Muskrat Falls, the site of the Lower Churchill hydro project, is pictured in this undated file photograph. (CBC)

Cash has started to flow to subcontractors who filed lawsuits over allegations of unpaid work on buildings at Muskrat Falls, although Nalcor Energy has yet to complete an audit into the vetting process it used to green-light the winning bidder.

In 2013, Opron Construction won the contract to supply and install nine buildings at the Muskrat Falls work site. That contract was worth up to $18 million.

More than a dozen subcontractors alleged they weren't paid for work they did and later filed mechanic's liens, then lawsuits, against Opron Construction totalling more than $8 million.

Nalcor Energy is headquartered in St. John's. (CBC)
Now, Nalcor says subcontractors have received $3 million from the holdback and contract balance to discharge or reduce the lien claims.

The Crown-owned energy corporation believes the remaining $5 million will be paid out through Opron Construction's surety bond for the contract.

Documents filed at Newfoundland and Labrador Supreme Court show that some of those lawsuits have been discontinued.

Others have not. Opron Construction has filed a countersuit in one case.

Emails to the lawyers for Opron Construction, surety bond company Intact Insurance, and the two subcontractors with the largest pending court claims were not returned.

Link to Charbonneau commission

Three months ago, CBC Investigates revealed that Nalcor placed Opron Construction on its approved bidders list for Muskrat Falls work the same month the Quebec company's majority owner testified about handing over envelopes of cash for public works projects in his home province, but denied involvement with the Mafia.

Giuseppe Borsellino appeared at Quebec's Charbonneau commission in early 2013, where he confirmed that he and his cousin were 51 per cent owners of Opron Construction.

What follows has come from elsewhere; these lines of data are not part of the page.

Lemma compare_months y m d m' d' :
  1 <= m → 1 <= m' → 1 <= d <= days_in_month y m → 1 <= d' <= days_in_month y m' →
  (year_day y m d ?= year_day y m' d') = cthen (m ?= m') (d ?= d').
Proof.
  intros Hm Hm' Hd Hd'. destruct (Z.compare_spec m m') as [->|Hl|Hl]; simpl.
  - unfold year_day. destruct (Z.compare_spec d d');
      [apply Z.compare_eq_iff|apply Z.compare_lt_iff|apply Z.compare_gt_iff]; lia.
  - apply Z.compare_lt_iff, year_day_lt; lia.
  - apply Z.compare_gt_iff, year_day_lt; lia.
Qed.

(** A year has at most as many days as the next one starts later. *)
Lemma year_day_le y m d :
  1 <= m <= 12 → 1 <= d <= days_in_month y m →
  1 <= year_day y m d <= days_before_year (y + 1) - days_before_year y.
Proof.
  intros Hm Hd.
  assert (days_before_month y 13 = 365 + if is_leap y then 1 else 0) as H13
    by (cbv -[is_leap Z.add]; destruct (is_leap y); reflexivity).
  assert (days_before_year (y + 1) - days_before_year y = 365 + if is_leap y then 1 else 0) as Hy.
  { unfold days_before_year, is_leap. destruct (Z.eqb_spec (y mod 4) 0), (Z.eqb_spec (y mod 100) 0),
      (Z.eqb_spec (y mod 400) 0); simpl; lia. }
  pose proof (days_before_month_lt y (Z.to_nat m) 13 ltac:(lia) ltac:(lia)) as Hb.
  rewrite Z2Nat.id in Hb by lia. unfold year_day. rewrite Hy, <- H13. split; [|lia].
  assert (0 <= days_before_month y (Z.to_nat m)); [|lia]. clear. induction (Z.to_nat m) as [|k IH]; [done|].
  destruct k; [done|]. cbn [days_before_month] in *. pose proof (days_in_month_ge y (Z.of_nat (S k))). lia.
Qed.

Lemma days_before_year_le y y' : y <= y' → days_before_year y <= days_before_year y'.
Proof. unfold days_before_year. lia. Qed.
(* ===== verification/PyPath.v ===== *)
(** * Paths of [pathlib] *)
From S2P Require Import Prelude.

(** A [pathlib] path: its anchor and its components. *)
Record path := Path { p_root : string; p_parts : list string }.

(** [Path(s)]: empty and ["."] components are dropped. *)
Definition py_path (s : string) : path :=
  Path (if starts_with "//" s && negb (starts_with "///" s) then "//"
        else if starts_with "/" s then "/" else "")
       (filter (λ c, negb (String.eqb c "") && negb (String.eqb c ".") = true) (path_parts s)).

Definition path_str (p : path) : string :=
  match p_root p +:+ str_concat "/" (p_parts p) with EmptyString => "." | s => s end.
Definition p_parent (p : path) : path := Path (p_root p) (removelast (p_parts p)).
Definition p_name (p : path) : string := default "" (last (p_parts p)).
Definition p_join (p : path) (name : string) : path := Path (p_root p) (p_parts p ++ [name]).

(** [p.parts], [p.is_absolute()] and [p.as_posix()]. *)
Definition path_elements (p : path) : list string :=
  if String.eqb (p_root p) "" then p_parts p else p_root p :: p_parts p.
Definition is_absolute (p : path) : bool := negb (String.eqb (p_root p) "").
(* ===== verification/LifecycleIO.v ===== *)
(** * Release lifecycle: persistent state and durable I/O

    Models [src/scripts/lib/release_lifecycle_io.py], the [Layout] of
    [release_deployment_core.py] and the [LifecycleExecutor] protocol of
    [release_deployment_executor.py].

    State.  The files that the lifecycle commands read and write are the
    fields of [st]: the release trees, the deployment directories, the
    [current] and [previous] links, the active image environment, the Compose
    unit, the secret environment and the transaction directories.  A link is
    stored with the real path it resolves to.

    Effects.  A computation is a function from a state to an outcome and a
    state; the state survives an exception, as it does in Python.  Every
    durable write and every external call is an event with a number; the
    [Runtime] decides at each event number whether it proceeds, fails with an
    [OSError], or kills the process ([OCrash], which no handler sees).  The
    clocks, random identifiers and the operations identity are functions of
    the event number too, so a statement about all runtimes is a statement
    about all schedules of faults and all clock readings.

    Temporary files of the atomic writes are not part of the state: they have
    names that no reader of the state opens. *)
From S2P Require Import Prelude PyFloat PyValue LifecycleCore.
From S2P Require Export PyEffect.

(** ** Files *)

(** The content of a file: a JSON document in the form the tooling writes it,
    or any other text. *)
Inductive content :=
  | CJson (v : py)
  | CText (s : string).

Definition content_bytes (c : content) : string :=
  match c with
  | CJson v => json_dumps v +:+ newline
  | CText s => s
  end.

(** What a directory entry is; a symbolic link below a hashed directory stands
    for a link to a file. *)
Inductive node :=
  | NFile (c : content)
  | NDir
  | NSymlink (target : string).

Definition is_file (n : option node) : bool :=
  match n with Some (NFile _) => true | _ => false end.
Definition exists_or_link (n : option node) : bool :=
  match n with Some _ => true | None => false end.

(** The files below a directory, by relative POSIX path. *)
Abbreviation tree := (gmap string node).

Inductive dirent :=
  | DTree (t : tree)
  | DSymlink
  | DOther.

(** A symbolic link of the layout, with its real path. *)
Inductive link :=
  | LMissing
  | LNotLink
  | LTo (real : string).

(** One directory below [deployments]. *)
Record deployment := Deployment {
  dp_record : option node;
  dp_links : gmap string string;
  dp_image_env : option node;
  dp_snapshot : option dirent;
  dp_attestations : gmap string node }.

Record Layout := MkLayout {
  root : string;
  transaction_root : string;
  active_image_env : string;
  secret_env : string;
  unit_path : string }.

Definition default_layout : Layout := MkLayout
  "/opt/boost-gateway" "/var/lib/boost-gateway/deployment-transactions"
  "/etc/boost-gateway/compose-images.env" "/etc/boost-gateway/compose.env"
  "/etc/systemd/system/boost-gateway-compose.service".

Definition path_join (a b : string) : string := a +:+ "/" +:+ b.
Definition releases_path (l : Layout) : string := path_join (root l) "releases".
Definition deployments_path (l : Layout) : string := path_join (root l) "deployments".
Definition current_path (l : Layout) : string := path_join (root l) "current".
Definition previous_path (l : Layout) : string := path_join (root l) "previous".

(** The active image environment: the link text is kept as written. *)
Inductive active_env :=
  | AMissing
  | ASymlink (raw : string)
  | AFile (c : content)
  | AOther.

(** Observable calls of the lifecycle, latest first. *)
Inductive event :=
  | EPrecheck (d : string)
  | EActivate (d : string)
  | EVerify (d : string)
  | ECommit (d : string)
  | EUncommit
  | EDeactivate (d : string)
  | ETransition (source target : string).

Record st := St {
  st_ev : nat;
  st_releases : gmap string dirent;
  st_deployments : gmap string deployment;
  st_current : link;
  st_previous : link;
  st_active : active_env;
  st_unit : option node;
  st_secret : option content;
  st_tx : gmap string (gmap string node);
  st_rec : pydict;
  st_log : list event }.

Giuseppe Borsellino testified at Quebec’s Charbonneau commission in February 2013. (CBC)
Borsellino admitted at the commission to participating in a collusion scheme, involving one of his other companies, that saw bids rigged for Montreal municipal public works contracts.

Nalcor green-lit Opron Construction for Muskrat Falls work the same month.

CBC Investigates has no information to suggest there was anything improper about the contract award to Opron Construction.

But Premier Paul Davis acknowledged in June there were questions about why the vetting process did not catch the company's connection to the Charbonneau commission.

Nalcor launched an audit of the due diligence it carried out.

Three months later, that audit is not complete, and the energy corporation is providing no timeline on when it expects that to happen.

Gilbert Bennett, Nalcor's vice-president for the Lower Churchill project, was not available for an interview, but sent a written statement to CBC Investigates.

"The audit is designed to confirm that appropriate due diligence was completed during the evaluation and pre-award process for this contract, and in accordance with the project's procurement practices," the statement noted.

"The audit is ongoing and Nalcor is committed to ensuring the process is completed thoroughly and in a timely manner."